Patients with a lesion restricted to the vestibular nuclei may show diverse signs of both peripheral vestibulopathy (spontaneous nystagmus, caloric paresis, and positive head impulse tests) and central vestibular dysfunction (GEN) [30, 36–38]. Our study disclosed that lesions in the area of the vestibular nuclei can lead to diverse patterns of spontaneous nystagmus and its modulation by visual fixation and gaze. These findings may be explained by significant divergence of excitatory projections from the peripheral vestibular structures and brainstem neural integrators, along with inhibitory inputs from the cerebellum (Fig. 6) [2, 13, 29, 30].
Some patients exhibited a mixed pattern of slow-phase velocity of spontaneous nystagmus with a beat-to-beat and intrabeat variability. Even in a single beat, the nystagmus consisted of an initial decelerating and following linear or accelerating slow phases.

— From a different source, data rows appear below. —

(** * Copper: coverage tracking and verification of recorded HTTP exchanges

    A shallow embedding of the Go package [copper]:
    - [error.go]: sentinel classifications, [joinError], [VerificationError],
      together with the parts of Go's [errors] package they rely on
      ([errors.Is], [errors.As], [errors.Join]);
    - [verifier.go] in its options-based revision ([NewVerifier], [loadPath],
      [Record], [CurrentErrors]);
    - [endpoints.go]: the path -> method -> status-code coverage tree
      ([loadPath], [IsChecked], [MarkChecked], [Unchecked]).

    The OpenAPI loader, the regular expression engine and the request and
    response validators of kin-openapi are external collaborators; they are
    Section variables wherever the code calls them. *)

From Stdlib Require Import ZArith String Ascii Bool.
From stdpp Require Import base list gmap strings.

Open Scope string_scope.
Set Warnings "-register-all".

(* ------------------------------------------------------------------ *)
(** ** Go values used as errors *)

Module GoErr.

(** [type SentinelError struct { msg string }]: a comparable value type. *)
Record SentinelError := { sentinel_msg : string }.

Definition ErrNotChecked      := {| sentinel_msg := "not checked" |}.
Definition ErrNotPartOfSpec   := {| sentinel_msg := "not part of spec" |}.
Definition ErrResponseInvalid := {| sentinel_msg := "response invalid" |}.
Definition ErrRequestInvalid  := {| sentinel_msg := "request invalid" |}.

(** [openapi3filter.ParseErrorKind]. *)
Inductive ParseErrorKind :=
| KindOther
| KindUnsupportedFormat
| KindInvalidFormat.

(** The dynamic values an [error] interface holds in this program.  Pointer
    types carry the address of their allocation: interface equality on them
    is pointer identity. *)
Inductive GoError :=
| ESentinel (s : SentinelError)
    (* SentinelError, by value *)
| EString (addr : nat) (msg : string)
    (* *errors.errorString (errors.New, fmt.Errorf without %w) *)
| EWrap (addr : nat) (msg : string) (inner : GoError)
    (* *fmt.wrapError (fmt.Errorf with one %w): Unwrap() error *)
| EVerification (addr : nat) (err : GoError) (sentinel : SentinelError)
    (* *VerificationError: Unwrap() []error { err, sentinel } *)
| EJoin (addr : nat) (errs : list GoError)
    (* *errors.joinError (errors.Join): Unwrap() []error *)
| EMulti (errs : list GoError)
    (* openapi3.MultiError, a slice type: not comparable, has an Is method *)
| EParse (addr : nat) (kind : ParseErrorKind) (reason : string) (cause : option GoError)
    (* *openapi3filter.ParseError: Unwrap() error { return e.Cause }; its path and
       value fields are left out *)
| EResponse (addr : nat) (reason : string) (err : option GoError)
    (* *openapi3filter.ResponseError: Unwrap() error { return err.Err } *)
| EPlain (cmp : bool) (id : nat) (msg : string).
    (* a value of any other error type, with neither an Is nor an Unwrap
       method, as a caller may hand to joinError; [cmp] tells whether its type
       is comparable (an error type built on a slice or a map is not), and
       [id] identifies the value for ==. *)

(** [strings.Join]. *)
Fixpoint join (sep : string) (l : list string) : string :=
  match l with
  | [] => ""
  | [x] => x
  | x :: r => x ++ sep ++ join sep r
  end.

(** [Error() string] of each dynamic type. *)
Fixpoint Error (e : GoError) : string :=
  match e with
  | ESentinel s => sentinel_msg s
  | EString _ m => m
  | EWrap _ m _ => m
  | EVerification _ err s => sentinel_msg s ++ ": " ++ Error err
  | EJoin _ l => join (String "010"%char EmptyString) (map Error l)
  | EMulti l => join " | " (map Error l)
  | EParse _ _ r None => r
  | EParse _ _ r (Some c) => if String.eqb r "" then Error c else r ++ ": " ++ Error c
  | EResponse _ r None => r
  | EResponse _ r (Some c) =>
      if String.eqb r "" || String.eqb r (Error c) then Error c else r ++ ": " ++ Error c
  | EPlain _ _ m => m
  end.

(** [reflectlite.TypeOf(target).Comparable()]. *)
Definition comparable (e : GoError) : bool :=
  match e with
  | EMulti _ => false
  | EPlain c _ _ => c
  | _ => true
  end.

(** Interface equality [err == target] for a comparable [target]: same dynamic
    type and equal values (pointer identity for pointer types). *)
Definition iface_eqb (e t : GoError) : bool :=
  match e, t with
  | ESentinel s, ESentinel s' => String.eqb (sentinel_msg s) (sentinel_msg s')
  | EString a _, EString b _ => Nat.eqb a b
  | EWrap a _ _, EWrap b _ _ => Nat.eqb a b
  | EVerification a _ _, EVerification b _ _ => Nat.eqb a b
  | EJoin a _, EJoin b _ => Nat.eqb a b
  | EParse a _ _ _, EParse b _ _ _ => Nat.eqb a b
  | EResponse a _ _, EResponse b _ _ => Nat.eqb a b
  | EPlain c a _, EPlain c' b _ => c && c' && Nat.eqb a b
  | _, _ => false
  end.

(** The loop of [errors.is]: equality test, then the [Is] method, then
    [Unwrap() error] or [Unwrap() []error]. *)
Fixpoint is_ (tc : bool) (target : GoError) (err : GoError) {struct err} : bool :=
  (tc && iface_eqb err target) ||
  match err with
  | ESentinel _ | EString _ _ | EPlain _ _ _ => false
  | EWrap _ _ inner => is_ tc target inner
  | EVerification _ inner s =>
      is_ tc target inner || (tc && iface_eqb (ESentinel s) target)
  | EJoin _ l =>
      (fix go (l : list GoError) : bool :=
         match l with [] => false | e :: r => is_ tc target e || go r end) l
  | EMulti l =>
      (* MultiError.Is: true for any MultiError target, else errors.Is(e, target)
         for each element *)
      match target with EMulti _ => true | _ => false end ||
      (fix go (l : list GoError) : bool :=
         match l with [] => false | e :: r => is_ tc target e || go r end) l
  | EParse _ _ _ c | EResponse _ _ c =>
      match c with None => false | Some e => is_ tc target e end
  end.

(** [errors.Is(err, target)]. *)
Definition errors_Is (err target : GoError) : bool :=
  is_ (comparable target) target err.

(** [errors.As(err, &parseErr)] with [parseErr *openapi3filter.ParseError]:
    the first [*ParseError] met in the same traversal order. *)
Fixpoint as_parse (err : GoError) : option (nat * ParseErrorKind) :=
  match err with
  | EParse a k _ _ => Some (a, k)
  | ESentinel _ | EString _ _ | EPlain _ _ _ => None
  | EWrap _ _ inner => as_parse inner
  | EVerification _ inner _ => as_parse inner
  | EJoin _ l | EMulti l =>
      (fix go (l : list GoError) :=
         match l with
         | [] => None
         | e :: r => match as_parse e with Some p => Some p | None => go r end
         end) l
  | EResponse _ _ c => match c with None => None | Some e => as_parse e end
  end.

(** [joinError(sentinel, err)]: allocates a [*VerificationError] at [addr]. *)
Definition joinError (addr : nat) (sentinel : SentinelError) (err : GoError) : GoError :=
  EVerification addr err sentinel.

(** The [Sentinel()] method of [*VerificationError]. *)
Definition Sentinel (e : GoError) : option SentinelError :=
  match e with EVerification _ _ s => Some s | _ => None end.

(** A cause wrapped by [joinError] layers: the head of the list is the
    outermost layer, each with the address of its [*VerificationError]. *)
Fixpoint nest (layers : list (nat * SentinelError)) (cause : GoError) : GoError :=
  match layers with
  | [] => cause
  | (a, s) :: r => joinError a s (nest r cause)
  end.

(** [strings.Contains(s, sub)], as [assert.ErrorContains] uses it. *)
Definition Contains (s sub : string) : Prop :=
  exists pre post, s = pre ++ sub ++ post.

End GoErr.

(* ------------------------------------------------------------------ *)
(** ** Strings helpers used by the code *)

Module GoStr.

(** [strings.ToUpper] on ASCII text.  Go maps every Unicode letter; on ASCII
    text that is the mapping below, other bytes are left as they are. *)
Definition upper_ascii (c : ascii) : ascii :=
  let n := nat_of_ascii c in
  if ((97 <=? n) && (n <=? 122))%nat then ascii_of_nat (n - 32)%nat else c.

Fixpoint ToUpper (s : string) : string :=
  match s with
  | EmptyString => EmptyString
  | String c r => String (upper_ascii c) (ToUpper r)
  end.

(** Decimal digits of a non-negative integer, most significant first. *)
Fixpoint digits (fuel : nat) (n : Z) (acc : string) : string :=
  match fuel with
  | O => acc
  | S f =>
      let acc' := String (ascii_of_nat (48 + Z.to_nat (n mod 10)%Z)%nat) acc in
      if (n <? 10)%Z then acc' else digits f (n / 10)%Z acc'
  end.

(** [strconv.Itoa]. *)
Definition Itoa (n : Z) : string :=
  if (n <? 0)%Z then "-" ++ digits 64%nat (- n)%Z "" else digits 64%nat n "".

(** [strings.Trim(s, "/")]. *)
Fixpoint trim_left_slash (s : string) : string :=
  match s with
  | String "/" r => trim_left_slash r
  | _ => s
  end.

Definition rev_string (s : string) : string :=
  string_of_list_ascii (rev (list_ascii_of_string s)).

Definition Trim_slash (s : string) : string :=
  rev_string (trim_left_slash (rev_string (trim_left_slash s))).

(** Whether a character is a decimal digit. *)
Definition is_digit (c : ascii) : bool :=
  ((48 <=? nat_of_ascii c) && (nat_of_ascii c <=? 57))%nat.

(** Whether every character of a string is a decimal digit or a minus sign:
    the characters [strconv.Itoa] can produce. *)
Definition numeric_code (s : string) : bool :=
  forallb (fun c => is_digit c || Ascii.eqb c "-") (list_ascii_of_string s).


(** Whether a string starts with a slash. *)
Definition starts_slash (s : string) : bool :=
  match s with
  | String "/" _ => true
  | _ => false
  end.

End GoStr.

(* ------------------------------------------------------------------ *)
(** ** [uri_creator.go] *)

Module UriCreatorM.

Import GoStr.

(** [type UriCreator struct { Host string; BasePath string }]. *)
Record UriCreator := { Host : string; BasePath : string }.

(** [Relative]: [fmt.Sprintf("/%v/%v", d.BasePath, strings.TrimLeft(path, "/"))]. *)
Definition Relative (d : UriCreator) (path : string) : string :=
  "/" ++ BasePath d ++ "/" ++ trim_left_slash path.

(** [Absolute]: [fmt.Sprintf("%v%v", d.Host, d.Relative(path))]. *)
Definition Absolute (d : UriCreator) (path : string) : string :=
  Host d ++ Relative d path.

End UriCreatorM.

(* ------------------------------------------------------------------ *)
(** ** The coverage tree of [endpoints.go] *)

Module Endpoints.

Import GoStr.

(** [type responses struct { responses map[string]bool }]. *)
Record responses := { responses_map : gmap string bool }.

(** [type methods struct { methods map[string]responses }]. *)
Record methods := { methods_map : gmap string responses }.

(** [type endpoints struct { paths map[string]methods; checkInternalServerErrors bool }]. *)
Record endpoints := {
  paths : gmap string methods;
  checkInternalServerErrors : bool
}.

(** [responseMap]: [None] is the nil map returned when the path or the
    upper-cased method is absent. *)
Definition responseMap (e : endpoints) (path method : string) : option (gmap string bool) :=
  match paths e !! path with
  | None => None
  | Some p =>
      match methods_map p !! ToUpper method with
      | None => None
      | Some m => Some (responses_map m)
      end
  end.

(** [IsChecked]: indexing a nil map, or a missing key, yields [false]. *)
Definition IsChecked (e : endpoints) (path method resCode : string) : bool :=
  match responseMap e path method with
  | None => false
  | Some r => default false (r !! resCode)
  end.

(** [MarkChecked]: [r[resCode] = true] writes through the map reference
    returned by [responseMap], so the write lands in [e.paths]. *)
Definition MarkChecked (e : endpoints) (path method resCode : string) : endpoints * bool :=
  match paths e !! path with
  | None => (e, false)
  | Some p =>
      let um := ToUpper method in
      match methods_map p !! um with
      | None => (e, false)
      | Some m =>
          let r' := {| responses_map := <[resCode := true]> (responses_map m) |} in
          let p' := {| methods_map := <[um := r']> (methods_map p) |} in
          ({| paths := <[path := p']> (paths e);
              checkInternalServerErrors := checkInternalServerErrors e |}, true)
      end
  end.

Similar waveforms have been reported in vertical nystagmus observed in lesions involving the paramedian tract (PMT) [39] or in patients with ankylosing spondylitis [40]. According to a mathematical model, these unusual waveforms may occur due to the pulse-step mismatch creating the initially decreasing-velocity waveforms due to leaky neural integrators, and subsequent disruption of the cerebellar feedback for gaze holding through PMT, resulting in unstable neural integrators and nystagmus with an increasing-velocity waveform [39, 40]. GEN and superimposed pendular nystagmus observed in patients with multiple sclerosis also imply that the neural integrator can be simultaneously leaky and unstable [41].

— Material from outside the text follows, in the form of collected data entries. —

(** [generateLocationEvents(locationInfo, categories, weeks)] called at
    instant [now].  [categories] is [undefined] when [None]; then
    [categories.split] throws a [TypeError].  [weeks] is an integer. *)
Definition generateLocationEvents (locCityName : option string)
    (categories : option string) (weeks : Z) (now : Z)
    : Rand (Completion (list Event)) :=
  match categories with
  | None => mret (Throw "TypeError: Cannot read properties of undefined (reading 'split')")
  | Some cats =>
      let categoryList := split_comma cats in
      let startDate := add_days now 1 in
      let cityName := str_or locCityName "Local Area" in
      weeksEvents ← mapM (gen_week cityName categoryList startDate)
                         (seq 0 (Z.to_nat weeks));
      mret (Normal (firstn 140 (concat weeksEvents)))
  end.

Definition const_random (q : Q) : nat -> Q := fun _ => q.

(* ------------------------------------------------------------------ *)
(** ** [generateICalendar] (utils.js) *)

Definition maxEventsPerDay : nat := 5.
Definition daysToFill : nat := 28.

(** [getRandomTime(date)]: hour in 8..21, minute in 0, 15, 30, 45. *)
Definition getRandomTime (date : Z) : Rand Z :=
  h ← random_below 14;
  let hour := h + 8 in
  m ← random_below 4;
  let minute := m * 15 in
  mret (set_hours date hour minute).

Definition durations : list Z := [60; 90; 120; 180].

(** [getRandomDuration()]; [undefined] ([None]) out of range. *)
Definition getRandomDuration : Rand (option Z) :=
  i ← random_below (Z.of_nat (length durations));
  mret (nth_z durations i).

(** The [while] loop for one day: places events [eventIndex], ... until
    the day holds [maxEventsPerDay] events or the input is exhausted.
    Returns the placed events and the new [eventIndex]. *)
Fixpoint day_loop (fuel : nat) (events : list NEvent) (currentDate : Z)
    (eventsForDay eventIndex : nat) : Rand (list NEvent * nat) :=
  match fuel with
  | O => mret ([], eventIndex)
  | S fuel' =>
      if (eventsForDay <? maxEventsPerDay)%nat && (eventIndex <? length events)%nat
      then match nth_error events eventIndex with
           | Some event =>
               eventStart ← getRandomTime currentDate;
               duration ← getRandomDuration;
               let eventEnd :=
                 match duration with
                 | Some d => Some (eventStart + d * ms_per_min)
                 | None => None
                 end in
               let newEvent := {| title := title event;
                                  startDate := Some eventStart;
                                  endDate := eventEnd |} in
               '(rest, idx) ← day_loop fuel' events currentDate
                                (S eventsForDay) (S eventIndex);
               mret (newEvent :: rest, idx)
           | None => mret ([], eventIndex)
           end
      else mret ([], eventIndex)
  end.

(** The [for] loop over [dayOffset]. *)
Fixpoint day_offset_loop (fuel : nat) (events : list NEvent) (today : Z)
    (dayOffset eventIndex : nat) : Rand (list NEvent) :=
  match fuel with
  | O => mret []
  | S fuel' =>
      if (dayOffset <? daysToFill)%nat && (eventIndex <? length events)%nat
      then let currentDate := add_days today (Z.of_nat dayOffset) in
           '(dayEvents, idx) ← day_loop maxEventsPerDay events currentDate 0 eventIndex;
           rest ← day_offset_loop fuel' events today (S dayOffset) idx;
           mret (dayEvents ++ rest)
      else mret []
  end.

(** [distributedEvents], with [today = new Date()]. *)
Definition distributeEvents (events : list NEvent) (today : Z) : Rand (list NEvent) :=
  day_offset_loop daysToFill events today 0 0.

(** One [VEVENT] block of the calendar built by ical-generator. *)
Record VEvent := mkVEvent {
  ve_start : option Z;
  ve_end : option Z;
  ve_summary : string;
  ve_description : string
}.

(** The calendar object; the library renders it to text unchanged. *)
Record Calendar := mkCalendar {
  cal_name : string;
  cal_description : string;
  cal_timezone : string;
  cal_events : list VEvent
}.

(** [generateICalendar(events)]: [today] is [new Date()] and [clock i]
    is the value of [Date.now()] read for the [uid] option of the [i]-th
    event.  ical-generator (required as [.default], version 2 or later)
    takes no [uid] option: it gives every event a random UUID of its own.
    The value read thus reaches no field of the calendar, and the model
    keeps no UID. *)
Definition generateICalendar (events : list NEvent) (today : Z)
    (clock : nat -> Z) : Rand Calendar :=
  distributedEvents ← distributeEvents events today;
  mret {| cal_name := "PredictHQ Events";
          cal_description := "Events fetched from PredictHQ API";
          cal_timezone := "Europe/Berlin";
          cal_events :=
            imap (fun index event =>
                    {| ve_start := startDate event; ve_end := endDate event;
                       ve_summary := title event;
                       ve_description := "Event from PredictHQ" |})
                 distributedEvents |}.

Our patients more frequently showed a violation of the Alexander’s law only in one direction. This indicates that dysfunction of the neural integration depends on gaze direction. Thus, the neural integrators may become unstable in one direction while they become leaky in other directions of gaze [42–44]. Indeed, asymmetrical GEN has been described in patients with unilateral lesions of the NPH or MVN [30, 37, 38, 45]. In unilateral lesion of the NPH, the neural integration is more severely impaired with a decrease in the Tc of postsaccadic drift after ipsilesional eccentric gaze [45].